Em nível estadual, a Fiems (Federação das Indústrias do Estado de Mato Grosso do Sul) foi aliada das prefeituras e do governo do Estado no enfrentamento ao vírus. Ao todo, a federação doou 20 mil exames rápidos para a Capital e 3 mil a Corumbá, e transformou a garagem de prédios em polos de testagem e vacinação. Os investimentos também chegaram aos hospitais com a doação de oxigênio e equipamentos, e nas comunidades carentes, que receberam alimentos, álcool, máscaras e produtos de limpeza. Agora, com o movimento Unidos pela Vacina, a Fiems dá suporte à distribuição das vacinas aos 79 municípios do Estado.

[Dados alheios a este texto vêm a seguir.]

Lemma is_cd_buf line : take 3 line <> str "cd " -> is_cd (buf_of line) = false.
Proof.
  intros H. apply not_true_is_false. unfold is_cd. intros [[H1 H2]%andb_true_iff H3]%andb_true_iff. zbool. apply H. unfold buf_of in *.
  destruct line as [|x [|y [|z line]]]; cbn in H1, H2, H3; try lia. cbn. by subst.
Qed.

Lemma do_line_cmd a {A} (f : unit -> prog A) p : typed_ok (T_cmd a) -> std_open (u_fds p) -> spare (u_fds p) ->
  exists h, reads h = reads (u_hist p) /\
  see kern (do_line (buf_of (typed_text (T_cmd a))) ≫= f) p =
    V_fork (meaning a (u_name p ++ [u_kids p]) 0 0 (u_fds p)) :: V_wait ::
    see kern (f ()) (mk_process (u_name p) h (S (u_kids p)) (u_pipes p) (u_fds p)).
Proof.
  intros Hok Hstd Hsp. destruct (typed_line _ Hok) as (b & Eb & Hb). destruct Hok as (Ha & _ & Hlen & Hcd). unfold nbuf in Hlen.
  unfold do_line. fold (is_cd (buf_of (typed_text (T_cmd a)))). rewrite is_cd_buf by done. rewrite see_assoc.
  assert (Hl : (length b < 99)%nat) by (rewrite Eb, length_app in Hlen; simpl in Hlen; lia).
  destruct (parse_line_show a Ha) as (c & buf' & Ep & Hd & Hw).
  match goal with |- context [fork1 ≫= ?k] => destruct (see_fork1 kern k p) as [(Hr & _)|(pid & h & Hp & Hh & E)] end; [done|]. rewrite E.
  rewrite (proj2 (Z.eqb_neq pid 0)) by lia. change (0 =? 0) with true. cbn [pwhen].
  change (mret () ≫= ?g) with (g ()). cbv beta.
  match goal with |- context [see kern ((_ ← wait; _) ≫= ?g) ?q] => rewrite (see_assoc kern wait _ g q); destruct (see_wait kern (fun x : Z => mret () ≫= g) q) as (v & h' & E2 & Hh') end.
  exists h'. split; [by rewrite Hh'|]. rewrite E2. f_equal. f_equal.
  rewrite Eb, cstr_buf, <- Eb by done. cbv zeta. rewrite !see_assoc. change (typed_text (T_cmd a)) with (line_of (show 0 a)) in *. rewrite Ep.
  refine (cut_exact False _ _ _ (means_denote kern False Hk _ c a Hd Hw _ _ (child p) Hstd (or_introl Hsp))). tauto.
Qed.
Lemma strlen_line b tl : Forall text_char b -> strlen (b ++ 10 :: 0 :: tl) = Z.of_nat (length b) + 1.
Proof.
  induction 1 as [|c b (H0 & _) _ IH]; [done|]. cbn [app strlen length]. rewrite (proj2 (Z.eqb_neq c 0)) by done. rewrite IH. lia.
Qed.

Lemma do_line_cd dir {A} (f : unit -> prog A) p : typed_ok (T_cd dir) ->
  exists q, same p q /\ see kern (do_line (buf_of (typed_text (T_cd dir))) ≫= f) p = V_chdir dir :: see kern (f ()) q.
Proof.
  intros [Hd Hlen]. unfold do_line, buf_of. cbn [typed_text]. set (tl := replicate _ 0).
  replace (((str "cd " ++ dir ++ [10]) ++ [0]) ++ tl) with ((str "cd " ++ dir) ++ 10 :: 0 :: tl) by (rewrite <- !app_assoc; done).
  change (_ && _ && _) with true. cbv iota zeta.
  assert (Hb : Forall text_char (str "cd " ++ dir)) by (apply Forall_app; split; [by repeat constructor|done]).
  rewrite strlen_line by done. replace (Z.to_nat _) with (length (str "cd " ++ dir)) by lia.
  rewrite insert_app_r_alt, Nat.sub_diag by lia. change (<[0%nat := 0]> (10 :: 0 :: tl)) with (0 :: 0 :: tl).
  replace (drop 3 ((str "cd " ++ dir) ++ 0 :: 0 :: tl)) with (dir ++ 0 :: 0 :: tl) by done.
  rewrite cstr_prefix; [|eapply List.Forall_impl; [|exact Hd]; by intros x [? _]|rewrite length_app; simpl; lia].
  rewrite see_assoc. match goal with |- context [chdir dir ≫= ?k] => change (chdir dir ≫= k) with (Call (C_chdir dir) (fun r => k (r_val r))) end.
  rewrite see_plain by done. cbn [handle visible_item app fst snd].
  rewrite (proj2 (Z.ltb_ge _ _)) by (apply Z.nlt_ge; intros Hr; apply Hk; eexists _, _, _; exact Hr). cbn [pwhen]. change (mret () ≫= f) with (f ()).
  eexists. split; [|reflexivity]. done.
Qed.

Lemma see_dialogue ls fuel p : Forall typed_ok ls -> (length ls < fuel)%nat -> u_name p = who -> std_open (u_fds p) -> spare (u_fds p) ->
  rest_of p = concat (map typed_text ls) -> see kern (main_loop fuel) p = dialogue ls who (u_kids p) (u_pipes p) (u_fds p).
Proof.
  intros Hls. revert fuel p. induction Hls as [|l ls Hl Hls IH]; intros [|fuel] p Hf Hw Hstd Hsp Hr; simpl in Hf; try lia;
    cbn [main_loop]; assert (Hfd : is_Some (fd_get (u_fds p) 0)) by (destruct Hstd as [[o Ho] _]; rewrite (fd_get_nat _ 0), Ho; by eexists).
  - match goal with |- context [getcmd ≫= ?k] => destruct (see_getcmd k p Hw Hfd) as (q & _ & _ & E) end. cbv zeta in E. rewrite Hr in E. exact E.
  - match goal with |- context [getcmd ≫= ?k] => destruct (see_getcmd k p Hw Hfd) as (q & (Q1 & Q2 & Q3 & Q4) & Hr' & E) end. cbv zeta in E. rewrite E. clear E.
    destruct (typed_line l Hl) as (b & Eb & Hb). cbn [map concat] in Hr.
    assert (Hlen : (length b < 99)%nat).
    { assert (Z.of_nat (length (typed_text l)) < nbuf) as H by (destruct l; apply Hl). rewrite Eb, length_app in H. unfold nbuf in H. simpl in H. lia. }
    assert (G : CString.gets_loop (rest_of p) 99 = (typed_text l, concat (map typed_text ls))).
    { rewrite Hr, Eb, <- app_assoc. by apply gets_loop_line. }
    rewrite G in *. cbn [fst snd] in *. fold (buf_of (typed_text l)). assert (Hdr : (deref (buf_of (typed_text l)) =? 0) = false).
    { apply Z.eqb_neq. rewrite Eb. destruct Hb as [|c b [? _] _]; done. }
    rewrite Hdr. change (0 <? 0) with false. cbv beta iota.
    destruct l as [a|dir].
    + destruct (do_line_cmd a (fun _ => main_loop fuel) q) as (h & Hh & E); [done|by rewrite <- Q4..|]. rewrite E. cbn [dialogue]. f_equal.
      rewrite <- Q1, <- Q2, <- Q4, Hw. do 2 f_equal. rewrite <- Q3.
      refine (IH fuel (mk_process who h (S (u_kids p)) (u_pipes p) (u_fds p)) _ eq_refl Hstd Hsp _); [lia|]. unfold rest_of in *. cbn. by rewrite Hh.
    + destruct (do_line_cd dir (fun _ => main_loop fuel) q Hl) as (q' & (S1 & S2 & S3 & S4 & S5) & E). rewrite E. cbn [dialogue]. do 2 f_equal.
      rewrite Q2, Q3, Q4, S2, S3, S4. apply IH; [lia|congruence|by rewrite <- S4, <- Q4..|]. unfold rest_of in *. by rewrite <- S5.
Qed.
End Dialogue.

(** main leaves the descriptors alone when three are open. *)
Lemma see_open_console kern {A} (f : unit -> prog A) p fuel : ~ refused kern -> (0 < fuel)%nat ->
  (forall i, (i < 3)%nat -> exists o, u_fds p !! i = Some (Some o)) -> spare (u_fds p) ->
  exists q, same p q /\ see kern (open_console fuel ≫= f) p = see kern (f ()) q.
Proof.
  intros Hk Hf H3 (i & _ & _ & Hi & _). destruct fuel as [|fuel]; [lia|]. cbn [open_console]. rewrite see_assoc.
  match goal with |- context [open ?w ?m ≫= ?k] => destruct (see_open kern w m k p) as [(q & _ & Hr & _)|(fd & Hfd & _ & E)] end.
  - exfalso. destruct Hr as [Hr|Hr]; [apply Hk; eexists _, _, _; exact Hr|].
    pose proof (find_fd_spec (u_fds p) 0) as H. rewrite Hr in H. by destruct (H i None Hi).
  - rewrite E. pose proof (find_fd_spec (u_fds p) 0) as H. rewrite Hfd in H. destruct H as (j & -> & Hj & _). cbn [plus].
    assert (3 <= j)%nat by (destruct (decide (j < 3)%nat) as [H|]; [|lia]; destruct (H3 j H); congruence).
    rewrite (proj2 (Z.ltb_ge _ _)), (proj2 (Z.leb_le _ _)) by lia. rewrite see_assoc, see_close. cbn [u_fds log_call with_fds].
    rewrite (fd_close_open _ _ (O_file (str "console") O_RDWR)) by (apply list_lookup_insert_eq; by eapply lookup_lt_Some).
    eexists. split; [|reflexivity]. unfold same. cbn. by rewrite list_insert_insert_eq, list_insert_id.
Qed.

De acordo com Sérgio Longen, presidente da Federação das Indústrias, o suporte deve permanecer até que a doença esteja totalmente controlada. “A meta é zero óbitos no Brasil. Esse é nosso foco e nosso objetivo. O Sistema Indústria vai continuar preparando as empresas, manter os atendimentos e focar. A retomada da economia é importante, mas acima de tudo precisamos manter os cuidados necessários para que essa crise não volte no Brasil e no mundo”, afirma.

Alavancando a economia

Investir na prevenção e orientação dos trabalhadores foi estratégia que deu certo. Preservando vidas, manter o trabalho de forma segura também influenciou positivamente na economia do Estado. Segundo dados do Radar Industrial, da Fiems, em 2020 o setor industrial foi o que mais gerou empregos em Mato Grosso do Sul, sendo responsável por 49% do total de vagas abertas. “Em 2019, o setor industrial de Mato Grosso do Sul fechou o ano com a geração de apenas 563 vagas, enquanto em 2020 foram 6.886 novas vagas”, aponta o coordenador da Unidade de Economia, Estudos e Pesquisas da Fiems, Ezequiel Resende.

De janeiro a dezembro do ano passado o setor teve crescimento de 5% no PIB (Produto Interno Bruto) industrial e ajudou a alavancar a economia de Mato Grosso do Sul.

Conforme balanço do Radar Industrial da Fiems, os rendimentos da indústria saltaram de R$ 22,4 bilhões em 2019 para R$ 23,5 bilhões em 2020.